(五)
落日的余辉渐渐从二家梁的山脚向山卯上移去,整齐排放的青稞麦捆,就象是等待检阅的部队,站满了整个二家梁的山脑和沟壑,让人心旷神怡。
祁木洒和媳妇海澈顺着山梁踏上了回家的小路。
劳作了一天,割了二百四十四个青稞捆子,疲惫的祁木洒脸上却挂满了喜悦。
一年的庄稼两年的苦,有个好收成,就是庄稼人天大的喜悦。
这样想着,祁木洒顿时觉得脚底下轻了许多,不由得加快了步子。
媳妇在后边追着喊着:“慢点走沙!慢点走沙!”
月光如水,静静地倾泻下来了,宛如一层薄薄的白色的细纱,覆盖住了山野,四处一片安详。
从二家梁到祁木洒家的大柳庄,正好要经过大庄村的坟园。
早晨路过此地时,海澈并没有在意这里的这座坟园。
而此时,海澈不由得朝着路的下手看了一眼。
她模糊地看到了一个一个隆起的小土包。
海澈赶紧扭过头,抓住了祁木洒的胳膊。
祁木洒好象感到了媳妇身上有点冷,便把海澈搂在了胳膊腕里。
这是海澈平生里第一次和自己的男人在自己家以外的地方贴得这么近。
她很明白,白天里他们可不敢这样大胆,一但被庄子上的人看见,真羞死哩!
她感到又激动又委屈,眼泪不知不觉流了下来。
坟园渐渐被抛在了身后,海澈的身上开始暖和起来。
她眯着双眼,小声问祁木洒:“家快到了么?”
祁木洒说:“到大庄了。”
海澈睁开昏昏欲睡的眼睛,看见不远处,大庄村人家的灯光象星宿一样眨着。
他们两个人踏进村口时,宵礼的“邦克”念了。
家里黑灯瞎火,阿妈和孩子不知去了那里?
顾不上困乏难忍,海澈赶忙收拾着做饭,祁木洒赶紧给饿得直叫的牛羊添草喂料。
大黑却显得比往日乖巧,看见主人到家,它还表现出了少有的热情,汪--汪—汪——
汪……有点象应付一样地叫了几声,就又耷拉着头,全身缩成一团默不作声了。
吃过了饭,又休息了好长时间,却仍不见阿妈回来,海澈就有些着急了。
她催侧身半躺在炕角头的祁木洒,去邻居家找找孩子和母亲。
祁木洒“恩”了一声,下炕穿好衣服出门了。
空荡荡的堂屋里只剩下海澈一个人,静悄悄的夜晚,只有墙上的挂钟发出均匀摇摆的声音。好象做着刺耳的呼吸,忽远忽近。
过了很长一会儿,祁木洒从外面回来了,他告诉海澈,庄子上的人家中几乎全找过了,都没有的;只是听前院的西迈说,大后晌时,他见阿妈一个人朝后庄去了。
“儿子呢?”海澈顿时紧张起来。“再说她到后庄干啥去了呢?”海澈着急得几乎要哭出来了。

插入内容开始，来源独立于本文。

(* ===== verification/SeqPorts.v ===== *)
(** * SeqPorts: the ports of sequencer clients and their subscriptions

    alsa/core/seq/seq_ports.c over the client table of seq_clientmgr.c.  A port is a record
    in memory, named by its address; a client keeps the list of its ports, sorted by number,
    and a port two lists of subscribers, those it sends to (export) and those it receives
    from (import).  A spin lock of this port of ALSA (lib32/spinlock.c) turns interrupts off and
    keeps what the flag was in the lock; that is modelled.  The callbacks of the drivers that
    own ports are a class. *)

From Stdlib Require Import Ascii String.
From stdpp Require Import pretty.
From S2P Require Import Prelude SeqEvent SeqCells SeqMemory SeqPrioq SeqFifo SeqTimer SeqQueue.
Open Scope Z_scope.
Open Scope state_scope.

(** ** Data *)

(** [snd_seq_port_subscribe_t] *)
Record subscribe_info := Subs {
  s_sender : snd_seq_addr; s_dest : snd_seq_addr; s_voices : Z; s_flags : Z; s_queue : Z }.

(** [subscribers_t] *)
Record subscriber := Subscriber { sb_addr : snd_seq_addr; sb_info : subscribe_info }.

(** [subscribers_group_t] *)
Record group := Group { g_list : list subscriber; g_count : Z; g_exclusive : bool }.
#[export] Instance settable_group : Settable group := fun g => Group (g_list g) (g_count g) (g_exclusive g).

(** [client_port_t]; functions are named by their address. *)
Record port := Port {
  pt_owner : Z; pt_port : Z; pt_name : list Z;
  pt_export : group; pt_import : group;
  pt_subscribe : Z; pt_unsubscribe : Z; pt_subscribe_count : Z;
  pt_use : Z; pt_unuse : Z; pt_use_count : Z;
  pt_event_input : Z; pt_private_free : Z; pt_private_data : Z; pt_callback_all : bool;
  pt_capability : Z; pt_type : Z; pt_midi_channels : Z; pt_synth_voices : Z }.
#[export] Instance settable_port : Settable port := fun p => Port
  (pt_owner p) (pt_port p) (pt_name p) (pt_export p) (pt_import p)
  (pt_subscribe p) (pt_unsubscribe p) (pt_subscribe_count p) (pt_use p) (pt_unuse p) (pt_use_count p)
  (pt_event_input p) (pt_private_free p) (pt_private_data p) (pt_callback_all p)
  (pt_capability p) (pt_type p) (pt_midi_channels p) (pt_synth_voices p).

Inductive client_type := NO_CLIENT | USER_CLIENT | KERNEL_CLIENT.
#[export] Instance client_type_eq_dec : EqDecision client_type.
Proof. solve_decision. Defined.

(** [client_t]; the event filter is the set of its bits. *)
Record client := Client {
  cl_type : client_type; cl_accept_input : bool; cl_accept_output : bool; cl_name : list Z;
  cl_number : Z; cl_filter : Z; cl_event_filter : Z; cl_event_lost : Z;
  cl_ports : list Z; cl_num_ports : Z;
  cl_pool : Z; cl_fifo : option fifo }.
#[export] Instance settable_client : Settable client := fun c => Client
  (cl_type c) (cl_accept_input c) (cl_accept_output c) (cl_name c) (cl_number c) (cl_filter c)
  (cl_event_filter c) (cl_event_lost c) (cl_ports c) (cl_num_ports c) (cl_pool c) (cl_fifo c).

(** The locks: of a client's list of ports, and of the two groups of a port. *)
Inductive lock := PortsLock (client : Z) | GroupLock (port : Z) (export : bool).
#[export] Instance lock_eq_dec : EqDecision lock.
Proof. solve_decision. Defined.
#[export] Instance lock_countable : Countable lock.
Proof.
  refine (inj_countable' (fun l => match l with PortsLock c => inl c | GroupLock p b => inr (p, b) end)
    (fun x => match x with inl c => PortsLock c | inr (p, b) => GroupLock p b end) _). by intros [].
Defined.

“穿件厚点的衣裳,我们到后庄阿姐家去找找!”祁木洒说着转过了身,往外走了。
海澈慌忙带好了盖头,跑着追了出去。
漆黑的夜幕里,月亮发出惨白的光。白天还是烈日炎炎,夜晚就变得凉风飕飕。高原的秋日天气变化真是快得叫人措手不及。
从大柳庄到后庄,路并不远,翻过古垭壑就到了。
祁木洒和海澈摸黑沿着山鼻梁吃力地前行,不时有土坷拉在脚下挡来挡去,使他们很难走得快起来,这让海澈焦心;她用几乎想要哭出来的语调边走边喃喃哞语:“真主啊!千万甭有个啥事情……”
海澈的声音和脚步一齐被黑夜一点一点地吞没了。
上到古垭壑口,后庄的灯光就在脚下忽明忽暗地跳动开了。
祁木洒感到脖子上湿漉漉的,他用手拽拽衣裳袖子,擦了两下后却问海澈:“没冷沙?”